Outdated Apps Leaking MEDIUM
Not every app on your phone uses HTTPS perfectly. Older apps, small developers' apps, and certain region-specific apps still send data in cleartext or use broken encryption. You don't know which ones until something leaks. A VPN encrypts everything leaving your device — even from the careless app you forgot you installed three years ago.
Geo-Restrictions & Banking Lockouts LOW (annoying, not dangerous)
This isn't a security threat, but it's the most common reason travelers actually need a VPN. Your bank app refuses to log in from Bangkok. Your streaming subscription locks you out in Tokyo. Government sites for tax filing only work from your home country. Connecting through a VPN server in your home country fixes all of this.
So When Does a VPN Actually Help?
Cutting through the marketing: a VPN gives you four things that matter for travel.
- Encrypts every app, not just well-built websites
- Routes DNS through trusted servers, not the hotel's
- Hides which sites you're visiting from the network operator
- Makes you appear in your home country for banking, streaming, government services
Items 1-3 are the security side. Item 4 is the practical side — and it's the one most travelers feel within the first 48 hours abroad.
NordVPN — what we use ourselves
We've tried four major VPN services over the years. NordVPN is the one we kept renewing — not because it's the cheapest, but because it consistently does the boring things well: it stays connected on flaky airport Wi-Fi, it has a server in basically every country we've needed, and the "auto-connect on untrusted networks" feature is genuinely set-and-forget.
One subscription covers up to 10 devices, so your phone, laptop, tablet, and partner's phone are all in. There's a 30-day refund window if it doesn't fit your travel pattern.
Check NordVPN pricingAffiliate link — we may earn a small commission at no cost to you. We only recommend it because we use it ourselves.
Habits That Help More Than Any VPN
A VPN is one tool. These habits matter just as much.
- Turn off auto-connect to known networks. Your phone automatically rejoining "Hotel_Free_Wifi" is how evil-twin attacks work — name a network the same and you're in.
- Update your phone before you fly. OS-level patches close the bugs that public Wi-Fi attackers actually exploit.
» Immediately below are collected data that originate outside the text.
(* ===== verification/FloatText.v ===== *)
(** * Floating-point conversions (cli_parser.hpp, json_parser.hpp)

    [detail::cli_parse] and [JsonParser::parse_arithmetic] each have two bodies for floating-point targets: one over
    [std::from_chars], and one over [std::istringstream] for standard libraries that lack it.  The conversion of the characters is the
    standard library's, a parameter; here is what the two bodies make of it, and where they differ. *)

From S2P Require Import Prelude Charconv JsonGrammar CliParser.

(** [std::isspace] in the classic locale. *)
Definition isspace (c : ascii) : bool := ((code c =? 32) || ((9 <=? code c) && (code c <=? 13)))%Z.

(** What operator>> skips before it reads a number. *)
Fixpoint skip_blanks (t : text) : text :=
  match t with
  | c :: t' => if isspace c then skip_blanks t' else t
  | [] => []
  end.

(** [from_chars_general t]: [std::from_chars] for the type [F], the value and the number of characters that make it, or [None] for an error code.
    [num_get t]: what the stream's [num_get] takes from [t] -- the value, [None] with [failbit], and the number of
    characters read. *)
Class FloatConversions (F : Type) := {
  from_chars_general : text -> option (F * nat);
  num_get : text -> option F * nat
}.

(** [std::from_chars] skips no blanks. *)
Class FloatConversionsLaws (F : Type) `{FloatConversions F} : Prop := {
  from_chars_no_blank c t : isspace c = true -> from_chars_general (c :: t) = None
}.

Section floats.
Context {F : Type} `{!FloatConversions F}.

(** [result.ptr != last]. *)
Definition whole_from_chars (t : text) : option F :=
  match from_chars_general t with
  | Some (v, n) => if (n =? length t)%nat then Some v else None
  | None => None
  end.

(** [stream >> value], then [fail()] and [eof()].  With nothing but blanks the extraction fails before it reads a number; the stream is at
    its end when the number took all that was left. *)
Definition whole_stream (t : text) : option F :=
  match skip_blanks t with
  | [] => None
  | rest =>
      match num_get rest with
      | (Some v, n) => if (n =? length rest)%nat then Some v else None
      | (None, _) => None
      end
  end.

(** [lib_to_chars]: whether the preprocessor finds [__cpp_lib_to_chars]. *)
Definition cli_parse_floating (lib_to_chars : bool) (t : text) : option F := if lib_to_chars then whole_from_chars t else whole_stream t.
Definition parse_arithmetic_floating (lib_to_chars : bool) (t : text) : option F := if lib_to_chars then whole_from_chars t else whole_stream t.

Lemma skip_blanks_app b t : Forall (fun c => isspace c = true) b -> skip_blanks (b ++ t) = skip_blanks t.
Proof. induction 1 as [|c b Hc Hb IH]; [done|]. simpl. by rewrite Hc. Qed.

(** The first character of a JSON number is its sign or a digit: the stream skips nothing before it. *)
Lemma skip_blanks_number t : number_literal t -> skip_blanks t = t /\ t <> [].
Proof.
  assert (forall c, is_digit c = true -> isspace c = false) as Hd.
  { intros c. unfold is_digit, isspace. intros H. bools. apply orb_false_iff. split; [|apply andb_false_iff; right]; lia. }
  intros [sign i f e Hs Hi _ _]. destruct Hs as [-> | ->]; [|done].
  destruct Hi as [|d i Hi _ _]; [done|]. cbn [app skip_blanks]. by rewrite (Hd d Hi).
Qed.

Context `{!FloatConversionsLaws F}.

(** A command-line value with blanks before the number is accepted by one body and refused by the other: the outcome of a parse
    depends on the standard library the program is built with. *)
Theorem blanks_depend_on_library b t v :
  b <> [] -> Forall (fun c => isspace c = true) b -> whole_stream t = Some v ->
  cli_parse_floating false (b ++ t) = Some v /\ cli_parse_floating true (b ++ t) = None.
Proof.
  intros Hne Hb E. split.
  - simpl. unfold whole_stream in *. by rewrite skip_blanks_app.
  - destruct b as [|c b]; [done|]. apply Forall_cons in Hb as [Hc _]. simpl. unfold whole_from_chars. by rewrite (from_chars_no_blank c (b ++ t) Hc).
Qed.

(** JSON numbers have no blanks in front, so [to_number] gives the same value with either body, where the library's two
    conversions read the token alike. *)
Theorem json_floats_agree t v n :
  number_literal t -> from_chars_general t = Some (v, n) -> num_get t = (Some v, n) ->
  parse_arithmetic_floating true t = parse_arithmetic_floating false t.
Proof.
  intros [Hb Hne]%skip_blanks_number Ec En. unfold parse_arithmetic_floating, whole_from_chars, whole_stream. rewrite Hb, Ec.
  destruct t as [|c t]; [done|]. by rewrite En.
Qed.

End floats.

(** ** A library whose numbers are the integers up to 2^53 *)

Definition read_integer (t : text) : option (Z * nat) :=
  match from_chars (- 2 ^ 53) (2 ^ 53) t with
  | Some (v, rest) => Some (v, (length t - length rest)%nat)
  | None => None
  end.

#[export] Instance integer_conversions : FloatConversions Z := {
  from_chars_general := read_integer;
  num_get t :=
    match t with
    | "+"%char :: t' => match read_integer t' with Some (v, n) => (Some v, S n) | None => (None, 1%nat) end
    | _ => match read_integer t with Some (v, n) => (Some v, n) | None => (None, 0%nat) end
    end
}.

#[export] Instance integer_conversions_laws : FloatConversionsLaws Z.
Proof.
  assert (forall c t, is_digit c = false -> c <> "-"%char -> read_integer (c :: t) = None) as H.
  { intros c t Hd Hm. unfold read_integer, from_chars. destruct (Ascii.eqb_spec c "-"); [done|]. rewrite andb_false_r. simpl. by rewrite Hd. }
  split. intros c t Hc. apply H; [|by intros ->].
  unfold isspace, is_digit in *. apply not_true_iff_false. intros Hd. bools. apply orb_true_iff in Hc as [Hc|Hc]; bools; lia.
Qed.

(** The same command line on the two libraries. *)
Example ratio_with_blank :
  let parse_ratio lib := let! p := add_option (make_parser ($"tool") []) ($"ratio") "r" [] (Target 0 KFloat) false [] in
    let! (_, r) := CliParser.parse (cli_parse_floating lib) p ∅ [$"--ratio"; $" 2"] in Ret (ok r) in
  parse_ratio true = Ret false /\ parse_ratio false = Ret true.
Proof. by split; vm_compute. Qed.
The week before a trip is the right time, not the day you arrive jet-lagged.
- Use mobile data for sensitive things when possible. A travel eSIM gives you home-country-style cellular for a few dollars. Banking, government sites, and 2FA logins go on cellular; everything else can ride Wi-Fi.
- Enable 2FA on the accounts that matter — email, banking, social accounts. Even if a password gets captured, 2FA stops the actual takeover.
One more travel-tech tip
TraceGo is our other tool — an iOS GPS simulator that lets you preview how location-aware apps behave at your destination before you fly. Useful when you want to know whether your favorite navigation, food, or transit app handles a new city gracefully — without booking the trip first.
The Honest Bottom Line
Public Wi-Fi in 2026 isn't the wild west it was a decade ago. HTTPS handles a lot of the worst-case scenarios automatically, and most travelers will never personally encounter an evil-twin network. But the tools that close the remaining gaps cost a few dollars a month, work invisibly, and remove an entire category of "did I just leak something?" anxiety from a trip. That trade-off is why most experienced travelers we know just leave a VPN running and stop thinking about it.